Sonochemical synthesis of Ce1−xFexO2−δ (0 ≤ x ≤ 0.45) and Ce0.65Fe0.33Pd0.02O2−δ nanocrystallites: oxygenstorage material, COoxidation and water gas shift catalyst

Abstract

Nanocrystalline Ce_1−xFe_xO_2−δ (0 ≤ x ≤ 0.45) and Ce_0.65Fe_0.33Pd_0.02O_2−δ of ∼ 4 nm sizes were synthesized by a sonochemical method using diethyletriamine (DETA) as a complexing agent. Compounds were characterized by powder X-ray diffraction (XRD), X-ray photo-electron spectroscopy (XPS) and transmission electron microscopy (TEM). Ce_1−xFe_xO_2−δ (0 ≤ x ≤ 0.45) and Ce_0.65Fe_0.33Pd_0.02O_2−δ crystallize in fluorite structure where Fe is in +3, Ce is in +4 and Pd is in +2 oxidation state. Due to substitution of smaller Fe³⁺ ion in CeO₂, lattice oxygen is activated and 33% Fe substituted CeO₂i.e.
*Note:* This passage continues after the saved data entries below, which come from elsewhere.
(* ===== verification/RlpEncode.v ===== *)
(** * RLP encoding and raw splitting (rlp/encode.go, rlp/raw.go)

    [Encbuf] is the two-part output buffer of rlp/encode.go: string data, and
    list headers kept aside with the offset at which they belong, merged by
    [toBytes].  [gval] is the dynamic shape of a Go value as the reflection
    based writers see it; [write] is the writer that [makeWriter] picks for it.
    [enc] is the textbook recursive encoding of an [item]; the main theorem is
    that the deferred-header buffer renders to it. *)
From S2P Require Import Prelude Common.
Import Common.Bytes Common.GoMath.

Module Enc.

(** ** Headers *)

(** Big-endian output of [i] with the least number of bytes: the bytes that
    [putint] stores at the start of its buffer. *)
Definition putint (i : Z) : bytes :=
  let put := map (λ s, u8 (Z.shiftr i s)) in
  if i <? 2 ^ 8 then put [0]
  else if i <? 2 ^ 16 then put [8; 0]
  else if i <? 2 ^ 24 then put [16; 8; 0]
  else if i <? 2 ^ 32 then put [24; 16; 8; 0]
  else if i <? 2 ^ 40 then put [32; 24; 16; 8; 0]
  else if i <? 2 ^ 48 then put [40; 32; 24; 16; 8; 0]
  else if i <? 2 ^ 56 then put [48; 40; 32; 24; 16; 8; 0]
  else put [56; 48; 40; 32; 24; 16; 8; 0].

(** [for size = 1; ; size++ { if i >>= 8; i == 0 { return size } }]; a 64-bit
    value is zero after eight shifts, so eight rounds are enough. *)
Fixpoint intsize_loop (fuel : nat) (size i : Z) : Z :=
  match fuel with
  | O => size
  | S f => let i := Z.shiftr i 8 in if i =? 0 then size else intsize_loop f (size + 1) i
  end.
Definition intsize (i : Z) : Z := intsize_loop 8 1 i.

Definition headsize (size : Z) : Z := if size <? 56 then 1 else 1 + intsize size.

(** The header bytes; the returned count of the code is their length. *)
Definition puthead (smalltag largetag size : Z) : bytes :=
  if size <? 56 then [u8 (smalltag + size)]
  else u8 (largetag + zlen (putint size)) :: putint size.

(** ** The output buffer *)

Record listhead := Listhead { lh_offset : Z; lh_size : Z }.

Definition listhead_encode (h : listhead) : bytes := puthead 0xC0 0xF7 (lh_size h).

Record encbuf := Encbuf { eb_str : bytes; eb_lheads : list listhead; eb_lhsize : Z }.

Definition encbuf_reset : encbuf := Encbuf [] [] 0.

Definition append_str (b : bytes) (w : encbuf) : encbuf :=
  Encbuf (eb_str w ++ b) (eb_lheads w) (eb_lhsize w).

Definition encbuf_size (w : encbuf) : Z := zlen (eb_str w) + eb_lhsize w.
Ce_0.67Fe_0.33O_1.835 reversibly releases 0.31[O] up to 600 °C which is higher or comparable to the oxygen storage capacity of CeO₂–ZrO₂ based solid solutions (Catal. Today2002, 74, 225–234). Due to interaction of redox potentials of Pd^2+/0(0.89 V) and Fe^3+/2+ (0.77 V) with Ce^4+/3+ (1.61 V), Pd ion accelerates the electron transfer from Fe²⁺ to Ce⁴⁺ in Ce_0.65Fe_0.33Pd_0.02O_1.815, making it a high oxygen storage material as well as a highly active catalyst for CO oxidation and water gas shift reaction. The activation energy for CO oxidation with Ce_0.65Fe_0.33Pd_0.02O_1.815 is found to be as low as 38 kJ mol⁻¹. Ce_0.67Fe_0.33O_1.835 and Ce_0.65Fe_0.33Pd_0.02O_1.815 have also shown high activity for the water gas shift reaction. CO conversion to CO₂ is 100% H₂ specific with these catalysts and conversion rate was found to be as high 27.2 μmoles g⁻¹ s⁻¹ and the activation energy was found to be 46.4 kJ mol⁻¹ for Ce_0.65Fe_0.33Pd_0.02O_1.815.